TASK TO CARRY OUT => Only the lines below starting at the one that contains "floating-point quotient of" and ending at the one that contains "[LsqPop], [LsqRetire], [LsqThm]." are to be reproduced, exactly and with both ends kept.

SOURCE MATERIAL =>

Lemma derive_l_max_level_8 : derive_l_max_level 8 2 = 2.
Proof.
  unfold derive_l_max_level. simpl. rewrite math_log2_8.
  unfold Zceil. rewrite (Zfloor_eq (-2)); [reflexivity|]. lra.
Qed.

(** A solve on four vertices runs [BMSSP] from level 2 with [k = t = 1]. *)
Lemma solve_4 g0 m_val edges source :
  solve_sssp_directed_real_weights g0 4 m_val edges source
  = run_BMSSP g0 4 source 1 1 2 (build_graph edges).
Proof.
  unfold solve_sssp_directed_real_weights.
  change (Z.max 2 4) with 4.
  rewrite derive_k_param_4, derive_t_param_4, derive_l_max_level_4. reflexivity.
Qed.

(** A solve on eight vertices runs it from level 2 with [k = 1], [t = 2]. *)
Lemma solve_8 g0 m_val edges source :
  solve_sssp_directed_real_weights g0 8 m_val edges source
  = run_BMSSP g0 8 source 1 2 2 (build_graph edges).
Proof.
  unfold solve_sssp_directed_real_weights.
  change (Z.max 2 8) with 8.
  rewrite derive_k_param_8, derive_t_param_8, derive_l_max_level_8. reflexivity.
Qed.

(** ** What a solve returns on the two small inputs *)

(** C8: on the unit-weight path 0 -> 1 -> 2 -> 3 with four vertices and
    source 0, the solve returns the distances of 0, 1 and 2 only: vertex 2 has
    the finite distance 2 and the edge (2, 3, 1) exists, yet vertex 3 is absent
    from the map, so its estimate is infinite and exceeds 2 + 1. *)
Theorem solve_chain_of_four_misses_vertex_3 (g0 : globals) :
  distances_of (solve_sssp_directed_real_weights g0 4 3 chain_of_four 0)
  = Ok [(0, Fin 0); (1, Fin 1); (2, Fin 2)].
Proof. rewrite solve_4. vm_compute. reflexivity. Qed.

(** C1: on eight vertices with the unit-weight path 0 -> 1 -> 2 -> 3 -> 4, the
    edge (0, 4, 5) and source 0, the solve returns distance 5 for vertex 4,
    whereas the reference Dijkstra returns 4; the two differ by more than
    1e-9. *)
Theorem solve_chain_with_shortcut_returns_wrong_distance (g0 : globals) :
  distances_of (solve_sssp_directed_real_weights g0 8 5 chain_with_shortcut 0)
  = Ok [(0, Fin 0); (1, Fin 1); (2, Fin 2); (3, Fin 3); (4, Fin 5)]
  /\ (exists dist, dijkstra_single_source (build_graph chain_with_shortcut) 8 0 = Some dist
                  /\ dist !! 4 = Some 4%Q)
  /\ (4 + (1 # 1000000000) < 5)%Q.
Proof.
  split; [rewrite solve_8; vm_compute; reflexivity|].
  split; [|reflexivity].
  eexists. split; [vm_compute; reflexivity|]. vm_compute. reflexivity.
Qed.

(** ** C3: the acceptance rule at the three relaxation sites *)

Lemma lt_pred_get_predecessor g u v b :
  lt_pred_get g u v = Ok b ->
  b = match predecessor g v with Some p => u <? p | None => true end.
Proof.
  unfold lt_pred_get, predecessor.
  destruct (pred g !! v) as [[p|]|]; intros H; inversion H; reflexivity.
Qed.

Lemma update_needed_lex_smaller g u v new_dist new_alpha b :
  (if num_ltb new_dist (d_hat_get g v) then Ok true
   else if num_eqb new_dist (d_hat_get g v) then
     if alpha_ltb new_alpha (path_alpha_get g v) then Ok true
     else if alpha_eqb new_alpha (path_alpha_get g v) then lt_pred_get g u v
     else Ok false
   else Ok false) = Ok b ->
  b = lex_smaller new_dist new_alpha u (d_hat_get g v) (path_alpha_get g v)
                  (predecessor g v).
Proof.
  unfold lex_smaller.
  destruct (num_ltb new_dist (d_hat_get g v)); [intros H; inversion H; reflexivity|].
  destruct (num_eqb new_dist (d_hat_get g v)); [|intros H; inversion H; reflexivity].
  destruct (alpha_ltb new_alpha (path_alpha_get g v));
    [intros H; inversion H; reflexivity|].
  destruct (alpha_eqb new_alpha (path_alpha_get g v));
    [|intros H; inversion H; reflexivity].
  intros H. apply lt_pred_get_predecessor in H. simpl. exact H.
Qed.

Lemma subscript_Ok {V : Type} (d : gmap Z V) key v :
  subscript d key = Ok v -> d !! key = Some v.
Proof. unfold subscript. destruct (d !! key); intros H; inversion H; reflexivity. Qed.

(** C3, as the code has it: wherever a site reaches a decision, [FindPivots]
    and the post-recursion relaxation of [BMSSP] accept exactly when
    (d_hat[u] + w, path_alpha[u] + 1, u) is lexicographically below the triple
    of [v], and they are the same function; [BaseCase] applies the same
    comparison to the distance and path length of the popped heap entry, and
    accepts only if in addition the new distance is below its bound [B]. *)
Theorem relaxation_rule_at_the_three_sites (g : globals) (u v : Z) (w : Q) :
  FindPivots_accepts g u v w = BMSSP_accepts g u v w
  /\ (forall b, FindPivots_accepts g u v w = Ok b ->
                b = spec_accepts g (d_hat_get g u) (path_alpha_get g u) u v w)
  /\ (forall B current_d current_alpha b,
         BaseCase_accepts B g current_d current_alpha u v w = Ok b ->
         b = num_ltb (num_add current_d (Fin w)) B
             && spec_accepts g current_d current_alpha u v w).
Proof.
  split; [reflexivity|]. split.
  - intros b. unfold FindPivots_accepts, spec_accepts.
    destruct (subscript (d_hat g) u) as [d_u|] eqn:Hd; [|discriminate].
    destruct (subscript (path_alpha g) u) as [a_u|] eqn:Ha; [|discriminate].
    apply subscript_Ok in Hd, Ha.
    assert (d_hat_get g u = d_u) as -> by (unfold d_hat_get; rewrite Hd; reflexivity).
    assert (path_alpha_get g u = a_u) as ->
        by (unfold path_alpha_get; rewrite Ha; reflexivity).
    simpl. apply update_needed_lex_smaller.
  - intros B current_d current_alpha b. unfold BaseCase_accepts, spec_accepts.
    destruct (num_ltb (num_add current_d (Fin w)) B).
    + simpl. apply update_needed_lex_smaller.
    + intros H. inversion H. reflexivity.
Qed.

Lemma relaxation_rule_at_the_three_sites_witness :
  FindPivots_accepts (initial_globals fresh_globals 2 0 1 1) 0 1 5 = Ok true
  /\ true = spec_accepts (initial_globals fresh_globals 2 0 1 1) zero (AFin 0) 0 1 5.
Proof.
  split; [reflexivity|].
  exact (proj1 (proj2 (relaxation_rule_at_the_three_sites
                         (initial_globals fresh_globals 2 0 1 1) 0 1 5))
               true eq_refl).
Defined.

(** C3 as stated fails at [BaseCase]: with bound 1, the edge (0, 1) of weight 5
    offers (5, 1, 0), which is below the triple (inf, inf, none) of the
    unreached vertex 1 and is accepted by [FindPivots], yet [BaseCase]
    rejects it. *)
Lemma BaseCase_rejects_a_lexicographically_smaller_triple :
  let g := initial_globals fresh_globals 2 0 1 1 in
  spec_accepts g zero (AFin 0) 0 1 5 = true
  /\ FindPivots_accepts g 0 1 5 = Ok true
  /\ BaseCase_accepts (Fin 1) g zero (AFin 0) 0 1 5 = Ok false.
Proof. repeat split. Qed.
Definition shippedTimeBag : gmap string Cfg.JsValue :=
  list_to_map
    [ ("enabled", Cfg.VBool true); ("blockedDays", Cfg.VArr []);
      ("blockedHours", Cfg.VArr []); ("allowedHoursStart", Cfg.VNum 6);
      ("allowedHoursEnd", Cfg.VNum 18) ]%string.

Definition enhancedShippedFilters : gmap string (gmap string Cfg.JsValue) :=
  list_to_map
    [ ("aggressionDecay", shippedDecayBag); ("stopCluster", shippedStopBag);
      ("timeBased", shippedTimeBag);
      ("btcVolatility",
       list_to_map
         [ ("enabled", Cfg.VBool true); ("checkIntervalMinutes", Cfg.VNum 1);
           ("timeframeMinutes", Cfg.VNum 10);
           ("thresholdPercent", Cfg.VNum 2); ("pauseMinutes", Cfg.VNum 15) ])
    ]%string.

Definition stableShippedFilters : gmap string (gmap string Cfg.JsValue) :=
  list_to_map
    [ ("aggressionDecay", shippedDecayBag); ("stopCluster", shippedStopBag);
      ("timeBased", shippedTimeBag);
      ("btcVolatility",
       list_to_map
         [ ("enabled", Cfg.VBool true); ("checkIntervalMinutes", Cfg.VNum 5);
           ("thresholdPercent", Cfg.VNum 2); ("pauseMinutes", Cfg.VNum 15) ])
    ]%string.

(** The stores the examples start from: the shipped filters and, of the
    shipped instruments, ADAUSDT. *)
Definition shippedStableState : Stable.RuntimeState.t :=
  {| Stable.RuntimeState.symbols := sampleSymbols;
     Stable.RuntimeState.filters := stableShippedFilters |}.

Definition shippedEnhancedConfig : Enhanced.RuntimeConfig.t :=
  {| Enhanced.RuntimeConfig.symbolConfigs := sampleSymbols;
     Enhanced.RuntimeConfig.advancedFilters := enhancedShippedFilters |}.

(** A stable world with every filter at its shipped configuration, an
    empty decay history and no pause. *)
Definition calmStableWorld : Stable.SignalEngine.World :=
  {| Stable.SignalEngine.runtimeState := shippedStableState;
     Stable.SignalEngine.aggressionConfig :=
       Stable.AggressionDecayFilter.mkConfig true 3 (85 # 100) 2;
     Stable.SignalEngine.stopConfig :=
       Stable.StopClusterProtection.mkConfig true 2 30 30;
     Stable.SignalEngine.timeConfig :=
       Stable.TimeBasedFilter.mkConfig true (Cfg.BArray []) (Cfg.BArray [])
         6 18;
     Stable.SignalEngine.btcConfig :=
       Stable.BTCVolatilityFilter.mkConfig true 5 2 15;
     Stable.SignalEngine.aggressionFilter := Stable.AggressionDecayFilter.new;
     Stable.SignalEngine.stopClusterFilter := Stable.StopClusterProtection.new;
     Stable.SignalEngine.btcFilter := Stable.BTCVolatilityFilter.new;
     Stable.SignalEngine.now := 2000;
     Stable.SignalEngine.dayOfWeek := 3;
     Stable.SignalEngine.hour := 10 |}.

(** The same world while a volatility pause runs until 900000. *)
Definition pausedStableWorld : Stable.SignalEngine.World :=
  Stable.SignalEngine.withBtc calmStableWorld
    {| Stable.BTCVolatilityFilter.paused := true;
       Stable.BTCVolatilityFilter.pauseUntil := 900000;
       Stable.BTCVolatilityFilter.alertCount := 1%nat;
       Stable.BTCVolatilityFilter.lastPrice := Some 103;
       Stable.BTCVolatilityFilter.currentPrice := Some 103 |}.

(** A snapshot far below the volume threshold. *)
Definition thinStats : Stable.TradeAggregator.Stats :=
  {| Stable.TradeAggregator.symbol := "ADAUSDT";
     Stable.TradeAggregator.totalVolumeUSD := 10;
     Stable.TradeAggregator.buyVolumeUSD := 10;
     Stable.TradeAggregator.sellVolumeUSD := 0;
     Stable.TradeAggregator.buyDominance := 100;
     Stable.TradeAggregator.sellDominance := 0;
     Stable.TradeAggregator.dominantSide := buy;
     Stable.TradeAggregator.priceChange := 0;
     Stable.TradeAggregator.tradeCount := 1%nat;
     Stable.TradeAggregator.stWindowSeconds := 180 |}.

(** Heavy taker selling at 1.00 followed by lighter taker buying at 1.01:
    sell-dominant while the price rises by one percent. *)
Definition risingSellTrades : list TradeEvent :=
  [ mkEvent "ADAUSDT" 1000 1 1600000 true;
    mkEvent "ADAUSDT" 2000 (101 # 100) 400000 false ].
(** Each field shows the first issue of its own checks, whatever the other
    fields do. *)
Lemma resolver_errors_parse (d : NewPatientForm) :
  resolver_errors (parse_issues d)
  = mkErrors (hd_error (name_issues (name d)))
             (hd_error (age_issues (age d)))
             (hd_error (document_issues (document d)))
             (hd_error (phone_issues (phone d))).
Proof.
  unfold resolver_errors, parse_issues. f_equal.
  - rewrite first_issue_same.
    destruct (name_issues (name d)); trivial.
    rewrite !first_issue_other by reflexivity.
    now apply first_issue_absent.
  - rewrite first_issue_other by reflexivity.
    rewrite first_issue_same.
    destruct (age_issues (age d)); trivial.
    rewrite first_issue_other by reflexivity.
    now apply first_issue_absent.
  - rewrite !first_issue_other by reflexivity.
    rewrite first_issue_same.
    destruct (document_issues (document d)); trivial.
    now apply first_issue_absent.
  - rewrite !first_issue_other by reflexivity.
    apply first_issue_last.
Qed.

Lemma parse_issues_nil_iff (d : NewPatientForm) :
  parse_issues d = []
  <-> name_issues (name d) = [] /\ age_issues (age d) = []
      /\ document_issues (document d) = [] /\ phone_issues (phone d) = [].
Proof.
  unfold parse_issues. split.
  - intros H.
    apply app_eq_nil in H as [H1 H]. apply app_eq_nil in H as [H2 H].
    apply app_eq_nil in H as [H3 H4].
    apply map_eq_nil in H1, H2, H3, H4. auto.
  - intros (-> & -> & -> & ->). reflexivity.
Qed.

Lemma zodResolver_valid (d : NewPatientForm) :
  parse_issues d = [] -> zodResolver d = inl d.
Proof. intros H. unfold zodResolver. now rewrite H. Qed.

Lemma zodResolver_invalid (d : NewPatientForm) :
  parse_issues d <> [] ->
  zodResolver d = inr (resolver_errors (parse_issues d)).
Proof.
  intros H. unfold zodResolver.
  destruct (parse_issues d); [contradiction | reflexivity].
Qed.

(* ===================================================================== *)
(** ** The handlers of the patient table *)
(* ===================================================================== *)

Import PatientTable.

Section Handlers.

Variable exn : Type.
Variable axiosErrorHandler : exn -> jsstring.
Variable backend : list Api.call -> Api.call -> option exn.

Local Abbreviation step := (PatientTable.step exn axiosErrorHandler backend).

(** The body that [handleCreateNewPatient] builds from the form values. *)
Local Abbreviation body_of f :=
  (Api.mkBody (name f) (age f) (document f) (phone f)).

Local Abbreviation patients_key := [lit "patients"].

Local Abbreviation toast_registered :=
  (mkToast default (lit "Pacientes") (lit "Paciente cadastrado!")).

Local Abbreviation toast_deleted :=
  (mkToast default (lit "Pacientes")
           (lit "Paciente exclu" ++ [237%N] ++ lit "do")).

Local Abbreviation toast_failed e :=
  (mkToast destructive (lit "Pacientes") (axiosErrorHandler e)).

Lemma submit_invalid (w : world) :
  parse_issues (form w) <> [] ->
  step SubmitForm w = set_errors (resolver_errors (parse_issues (form w))) w.
Proof.
  intros H. unfold PatientTable.step, on_event, handleSubmit, bind, get.
  now rewrite (zodResolver_invalid _ H).
Qed.

Lemma submit_answered (w : world) :
  parse_issues (form w) = [] ->
  backend (calls w) (Api.RegisterPatient (body_of (form w))) = None ->
  step SubmitForm w
  = log_toast toast_registered
      (set_open false
         (set_errors no_errors
            (set_form blank_form
               (log_invalidation patients_key
                  (log_call (Api.RegisterPatient (body_of (form w)))
                     (set_errors no_errors w)))))).
Proof.
  intros Hv Hb.
  unfold PatientTable.step, on_event, handleSubmit, bind, get.
  rewrite (zodResolver_valid _ Hv).
  unfold handleCreateNewPatient, try_catch, registerPatientFn, mutateAsync,
    registerPatient, request, bind.
  simpl. now rewrite Hb.
Qed.
(* ===== verification/Prelude.v ===== *)
(** * XS-GEM5 core: a verification development

    The program is XS-GEM5, a fork of the gem5 simulator whose out-of-order core model
    follows the XiangShan RISC-V processor.  The development models how branches are
    predicted and mispredictions undone, how instructions are decoded and fused,
    renamed, kept in the reorder buffer and committed, when memory instructions may
    issue, and how loads and stores run through their pipelines and queues to memory.
    All paths below are relative to [src/GEM5/src/].

    ** The parts and their files

    A file that models code is followed by the files that prove its properties and by a
    file of concrete runs.  A component is a [Module] with the name of its file, or, for
    the store buffer and the load/store queue, the sections of its files.

    - Branch prediction, [cpu/pred/btb/].  The decoupled predictor runs ahead of fetch
      and fills a queue of fetch targets.  [BpCommon] is the data ([common.hh]), [Ras]
      the two return address stacks ([ras.cc], [uras.cc]), [Ftq] the queue ([ftq.cc]),
      [FoldedHist] the compressed histories ([folded_hist.cc]), [TageHist] how TAGE,
      ITTAGE and MicroTAGE use them ([btb_tage.cc], [btb_ittage.cc], [microtage.cc]) and
      [MgscHist] how MGSC does ([btb_mgsc.cc]), [Bpu] the predictor with its history
      manager ([decoupled_bpred.cc], [history_manager.hh]).  [Bpu.tick] is a
      cycle; [controlSquash], [nonControlSquash], [trapSquash] and [commit] are the calls
      of fetch and commit.  Proofs: [RasProps], [BpuHist], [BpuInv], [BpuSteps],
      [BpuProps].
    - Instructions.  [RegFile], [Inst] and [Comm] are the parts of [cpu/reg_class.hh],
      [cpu/o3/regfile.hh], [cpu/static_inst.hh], [cpu/o3/dyn_inst.cc] and
      [cpu/o3/comm.hh] that the stages use.
    - Fusion, [arch/riscv/insts/fusion.cc].  [Fusion] has the fused instruction classes,
      [FusionMap] the tables that say what is fused.  Proofs: [FusionCorrect],
      [FusionLoads], [FusionSound].
    - Decode, [cpu/o3/decode.cc].  [Decode] is the stage, which looks up [FusionMap].
      Proofs: [DecodeLoop], [DecodeStage].
    - Rename, [cpu/o3/rename.cc], with [rename_map.cc], [free_list.hh], [scoreboard.hh].
      [RenameMap] has the maps and free lists, [Rename] the stage.  Proofs: [RenameRefs],
      [RenameInv], [RenameGroup], [RenameStage], [RenameInit], [RenameProps].
    - Reorder buffer and commit, [cpu/o3/rob.cc] and [cpu/o3/commit.cc].  [Rob] is the
      buffer, [Commit] the part of the commit stage that drives it, [Double] the
      floating-point quotient of the squash width.  Proofs: [RobInv], [RobProps],
      [RobTrace], [CommitProps], [CommitIntake], [CommitRun].
    - Memory dependences, [cpu/o3/store_set.cc] and [cpu/o3/mem_dep_unit.cc].  [StoreSet]
      is the predictor, [MemDep] the unit that holds memory instructions back.  Proofs:
      [StoreSetProps], [StoreSetTrace], [MemDepGraph], [MemDepInv], [MemDepSteps],
      [MemDepProps].
    - Store buffer, [cpu/o3/lsq.cc] ([StoreBuffer], [StoreBufferEntry] and the part of
      [LSQ] that evicts entries).  [StoreBuffer] has the entries and the buffer,
      [StoreBufferLsq] the eviction, the retries and the flush, with the cache as events.
      Proofs: [StoreBufferInv], [StoreBufferView], [StoreBufferSteps],
      [StoreBufferProps], [StoreBufferThm].
    - Load/store queue, [cpu/o3/lsq_unit.cc], [cpu/o3/lsq_unit.hh] and [cpu/o3/lsq.cc],
      on the queues of [base/circular_queue.hh] ([CircularQueue]).  [LsqUnit] has the
      entries, insertion, commit, completion and squash, [LsqRead] the read of a load
      with forwarding and the order checks, [LsqPipe] the stages of the load and store
      pipelines and the replay queues, [LsqOffload] the way of a store to the buffer,
      [LsqSys] one thread with the store buffer, the cache and the memory as a step
      function on events.  Proofs: [LsqInv], [LsqUpd], [LsqReadOk], [LsqCheck],
      [LsqLoad], [LsqEvents], [LsqStore], [LsqPop], [LsqRetire], [LsqThm].
    - [Bitset] and [CircularBuffer] are interfaces of the Boost classes the code uses;
      [Bytes] has byte arrays and the memory.

    ** How code becomes definitions

    An operation keeps its name and becomes a function from the state it reads to the
    state it leaves, with the calls it makes on other components composed as in the
    source.  [assert], [panic] and [fatal] return [Panic]; an access out of the bounds
    of an array, or another undefined behaviour, returns [ub], so that a theorem that an
    operation returns [Ok] also says that it stays in bounds.  Integers are [Z], with
    [u64], [u32], [s32] written where the code can wrap.  Maps are [gmap], arrays and
    deques are lists.  Where instructions or entries are shared objects that one
    component changes and another reads, the objects live in a store ([MemDep]) or every
    holder is updated ([Decode], [Commit]).  Loops that are not structural have fuel,
    and the theorems show that it is enough: the folds of a history and of a path hash
    ([FoldedHist.fold_loop], [foldHash_loop]; one unit per bit), the walks of the fetch
    target queue on a squash and on a commit ([Ftq.squash_loop], [Bpu.commit_loop]; one
    per target) and the decode loop ([Decode.decode_loop]; one per instruction of the
    group).  The loops of the load/store queue ([commitLoads_loop], [squashLoads],
    [squashStores], [popCompleted], [count_offloadable], [offload_loop]) have one unit
    per entry of the queue, and each iteration removes or passes one entry.

    Code outside the repository is a class: [DynamicBitset] and [CircularBuffer] for
    Boost, [ISASem] for the execution functions that the ISA description generates,
    [SetOrder] for the order in which an unordered set is iterated.  Each has an instance
    on which the theorems are evaluated.  What the tables of the direction and target
    predictors answer is an input of [Bpu.tick], and what [commitHead] decides about the
    instruction at the head is an input of [Commit].

    ** What is shown

    - Fusion: the pairs and triples that the tables accept and the constructors build
      compute what the replaced instructions compute in sequence, on the register file
      and, for loads, on memory, except that an intermediate register (the product of a
      multiply-accumulate, the shifted value of a shift-add-load) is not written; the
      statements name the operands for which this fails, and theorems of their own show
      what happens there ([FusionSound]).  The tables do not depend on hash order
      ([FusionMap]).
    - Decode: the loop ends, does not panic when the constructors accept what the tables
      match, and passes to rename, in program order, instructions that stand for exactly
      those that came from fetch; its buffers hold whole groups; a squash removes exactly
      the instructions of its thread ([DecodeLoop], [DecodeStage]).
    - Rename: in every reachable state the reference count of each physical register is
      the number of its uses and the free lists hold the others; a group that is let in
      is renamed completely; squashing it restores the state; an eliminated move or folded
      addition leaves the map reading as the state after executing it ([RenameProps]).
    - Reorder buffer: what is inserted retires in order or is squashed, once; a squash
      removes exactly the younger instructions within the cycles its width gives;
      compressed groups obey their policy ([RobTrace]).  The commit stage stays within
      the protocol under which this is shown, accounts for every instruction that rename
      sends (retired, squashed, dropped by a squash, in the buffer or waiting), and its
      intake fits when the shares of the threads do and rename heeds the stall signals
      ([CommitRun]).
    - Branch prediction: no assertion of the predictor fails over any sequence of
      cycles, squashes, commits and fetches; thread 0 predicts within a bounded number of
      cycles; a squash rewinds the histories; folded histories are folds of the history
      they compress, for the shifts the code handles; the return address stacks predict
      nested calls that fit them and are restored exactly ([BpuProps], [FoldedHist], [RasProps], [Ftq]).
    - Memory dependences: the store sets learn a conflict after two violations, while the
      entries of the two are not retrained and their set is not full, and report only
      stores in flight; the dependence unit releases an instruction exactly when its
      producers are done, never past a barrier, cannot deadlock and never fails an
      assertion ([StoreSetTrace], [MemDepProps]).
    - Store buffer: memory seen through the buffer is the memory after the stores it
      took, in order, whatever the order in which the cache answers; a flush empties it
      ([StoreBufferThm]).
    - Load/store queue: for every interleaving of dispatch, issue, pipeline stages,
      translation and cache answers, replays, memory order violations, squashes, commit
      and writeback, no assertion fails, every load that commit releases has delivered
      the bytes that memory holds after the stores before it in program order, and the
      stores reach memory in that order ([LsqThm]).

    The example files also hold theorems that show where the code does something else
    than it means to, such as a load that is fused across a store to its address
    ([DecodeExamples]), a fused multiply-accumulate that adds a product where [x0] was
    read ([FusionSound]), a jump that the recovery of the path history forgets
    ([BpuExamples]), a squash that drops other threads' instructions ([RobExamples]) and a
    load that a store over a block boundary does not find ([LsqThm]).

    ** Assumptions of the theorems

    Sequence numbers are unique and increase in program order.  Rename sends commit the
    instructions of one thread at a time, and none to a thread that commit blocked in the
    cycle before.  The sizes of the tables
    that are indexed by a fold are powers of two, as the configurations have them.  The
    predictor is used by one thread at a time, as [scheduleThread] does.  The theorems on
    the load/store queue are for ordinary loads and stores within a cache block, with
    one virtual address for a block, load miss replay on and the stores written back at
    stage 2 or later, as the configurations have it; commit releases an instruction only
    when it is executed and no pending squash concerns it, and the cache writes a block
    only when no load has it on the bus ([LsqSys]).  What a theorem
    needs of its caller is a hypothesis in its statement, with a concrete instance after
    it.

    ** Not modelled

    - Fetch ([cpu/o3/fetch.cc]), which is mostly cache and translation traffic; the rest
      of issue, execute and writeback ([iew.cc], [inst_queue.cc], [issue_queue.cc]) apart
      from the calls of [MemDep] and the loads' and stores' pipelines.
    - In the load/store queue, the packets of loads over a block boundary, atomics and
      store conditionals (their direct way to the cache ends at an output), snoops,
      hardware transactional memory, faults, and the statistics of in-flight loads.
    - The tables of the direction and target predictors (BTBs, TAGE, ITTAGE, MicroTAGE,
      MGSC) and the value predictors: how they index and train affects performance and not the
      state modelled here.
    - In commit, interrupts, traps and the checkpoint and difftest interfaces, which talk
      to the operating system, files and a reference simulator.
    - Caches, prefetchers, memory controllers, networks, devices, other CPU models and
      other instruction sets, the Python configuration, and the build system.
    - Statistics, traces and probes of the modelled components: they do not change what
      the components do. *)

From Stdlib Require Export ZArith Lia Bool Btauto.
From stdpp Require Export base gmap list strings fin_maps.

EXERCISE SOLUTION =>
      floating-point quotient of the squash width.  Proofs: [RobInv], [RobProps],
      [RobTrace], [CommitProps], [CommitIntake], [CommitRun].
    - Memory dependences, [cpu/o3/store_set.cc] and [cpu/o3/mem_dep_unit.cc].  [StoreSet]
      is the predictor, [MemDep] the unit that holds memory instructions back.  Proofs:
      [StoreSetProps], [StoreSetTrace], [MemDepGraph], [MemDepInv], [MemDepSteps],
      [MemDepProps].
    - Store buffer, [cpu/o3/lsq.cc] ([StoreBuffer], [StoreBufferEntry] and the part of
      [LSQ] that evicts entries).  [StoreBuffer] has the entries and the buffer,
      [StoreBufferLsq] the eviction, the retries and the flush, with the cache as events.
      Proofs: [StoreBufferInv], [StoreBufferView], [StoreBufferSteps],
      [StoreBufferProps], [StoreBufferThm].
    - Load/store queue, [cpu/o3/lsq_unit.cc], [cpu/o3/lsq_unit.hh] and [cpu/o3/lsq.cc],
      on the queues of [base/circular_queue.hh] ([CircularQueue]).  [LsqUnit] has the
      entries, insertion, commit, completion and squash, [LsqRead] the read of a load
      with forwarding and the order checks, [LsqPipe] the stages of the load and store
      pipelines and the replay queues, [LsqOffload] the way of a store to the buffer,
      [LsqSys] one thread with the store buffer, the cache and the memory as a step
      function on events.  Proofs: [LsqInv], [LsqUpd], [LsqReadOk], [LsqCheck],
      [LsqLoad], [LsqEvents], [LsqStore], [LsqPop], [LsqRetire], [LsqThm].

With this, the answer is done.